Похоже, Лиза тоже пыталась оценить, какой я воспринимаю её сегодня. Потому что встрепенулась, стряхивая наваждение, и протянула руку мне через стол.
– А помнишь, как всё начиналось, – произнесла она наш всегдашний пароль.
Я кивнул.
Да, всё начиналось… Студенческие дружины охраны природы, совместные протесты на Манежной и пьянящий воздух свободы, подобного которому уже никогда больше не будет в нашей жизни. А теперь мы сидим друг перед другом, откровенно оценивая визави.
– Кстати, с чего бы это тебя выгонять за встречу со мной, – я первым начал прощупывать оборону. – Многие ли в «Союзе Земли», кроме Тармана, знают о моём существовании?
– Не пытайся казаться глупее, Андрюша, чем ты есть, – Лиза улыбнулась широкой улыбкой полной доброй женщины. – Мы живём в безумно маленьком мире. Как мы тогда говорили – «не круг широк, а слой тонок»? Так вот, он стал ещё тоньше.
– Но я по-прежнему в «слое»?
– Это уж конечно. Выпасть из него можно, только умерев. Но ты – на тёмной стороне, Андрюшка, и любой контакт с тобой является нежелательным.
– On the dark side, – нараспев проговорил я строку из песни. – И чем же моя сторона темнее твоей?
– Ты – охотник и устроитель охот. В общем-то торгуешь убийством животных. Не стреляешь их для собственного пропитания. А именно торгуешь возможностью убивать. Не сохраняешь природу. А приспосабливаешь её к себе. Убийца.
Лиза проговорила эти слова совершенно без выражения, как если бы мы обсуждали торговлю телевизорами.

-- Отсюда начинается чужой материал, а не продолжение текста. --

(* ===== verification/StrictParallel.v ===== *)
(** * The strict parallel thread manager

    The manager that the program runs on each of several cores with strict
    scheduling, src/src/vex/scheduler/StrictParallelThreadManager.cpp: it
    replaces methods of [ThreadManager] so that no core runs ahead of the slowest
    one by more than a timeslot. *)
From Stdlib Require Import Ascii.
From S2P Require Import Prelude Heap AdaptiblePQueue CxxFloat Timers VirtualTimeline.
From S2P Require Import Controllers Statistics ThreadParts ThreadState ThreadQueue.
From S2P Require Import ThreadRegistry ThreadManager SchedulingPass.
Import VexThreadState ThreadManager SchedulingPass.

Module StrictParallelThreadManager.
Section strict.
Context `{HO : StdHeapOps} {T : Type} `{HC : Controllers.VirtualTimelineController T}.
Variable managerId : nat.
Variable gsf : float.
Variable minimizeTimeslotOnNw : bool.
Variable enter : thread -> bool * thread.
Implicit Types w : World T.

Definition isThreadTooFarAheadInVirtualTime (t : nat) (w : World T) : bool :=
  w.(schedulerTimeslot) <?
    Controllers.getHowFarAheadInVirtualTimeTheThreadIs (thread_of t w).(timers) w.(timeline).

(** A call of the timeline controller on the core. *)
Definition with_core (f : T -> res (bool * T)) (w : World T) : res (bool * World T) :=
  '(b, tl) ← f w.(timeline); Ok (b, set_timeline tl w).

(** The part that both branches of [resumeThread] end with. *)
Definition resume_now (h : Host) (t : nat) (w : World T) : res (World T) :=
  let w := set_lastResumed (Some t) w in
  w ← with_timeline (Controllers.updateResumingSuspendedThreadResumedLastTimestamp h.(realNow)) t w;
  let w := upd t (upd_sched (Scheduling.onThreadResumeByManager managerId)) w in
  Ok (upd t (setThreadCurrentlyControllingManager (Some managerId)) w).

Definition resumeThread (h : Host) (t : nat) (w : World T) : res (World T) :=
  let '(mayResume, w) :=
    if isThreadTooFarAheadInVirtualTime t w then isValidToLeapInVirtualTimeTo h t w else (true, w) in
  if mayResume : bool then resume_now h t w
  else
    '(isEveryoneDisabled, w) ← with_core Controllers.disableCore w;
    if isEveryoneDisabled : bool then
      w ← with_timeline Controllers.updateResumingSuspendedThreadTimestamp t w;
      resume_now h t w
    else
      w ← pushIntoRunnableQueue t w;
      Ok (limitNextTimeslice (set_blockedByErt (w.(blockedByErt) +ll 1) w)).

– Убийца, да, – согласно кивнул я. – Но, насколько я понимаю, крупнейшие «зелёные» организации не только не выступают против охоты, но и поддерживают её…
– Угу, – Лиза взяла чашечку и проглотила налитый в неё кофе одним глотком. – Да. Потому что охотник гораздо сильнее заинтересован в изобилии диких зверей, чем, скажем, фермер. В первую очередь фермер, я даже так скажу. Это-то нас всех и погубит. Ты на тёмной стороне реально способствуешь развитию территорий и выходу людей из нищеты.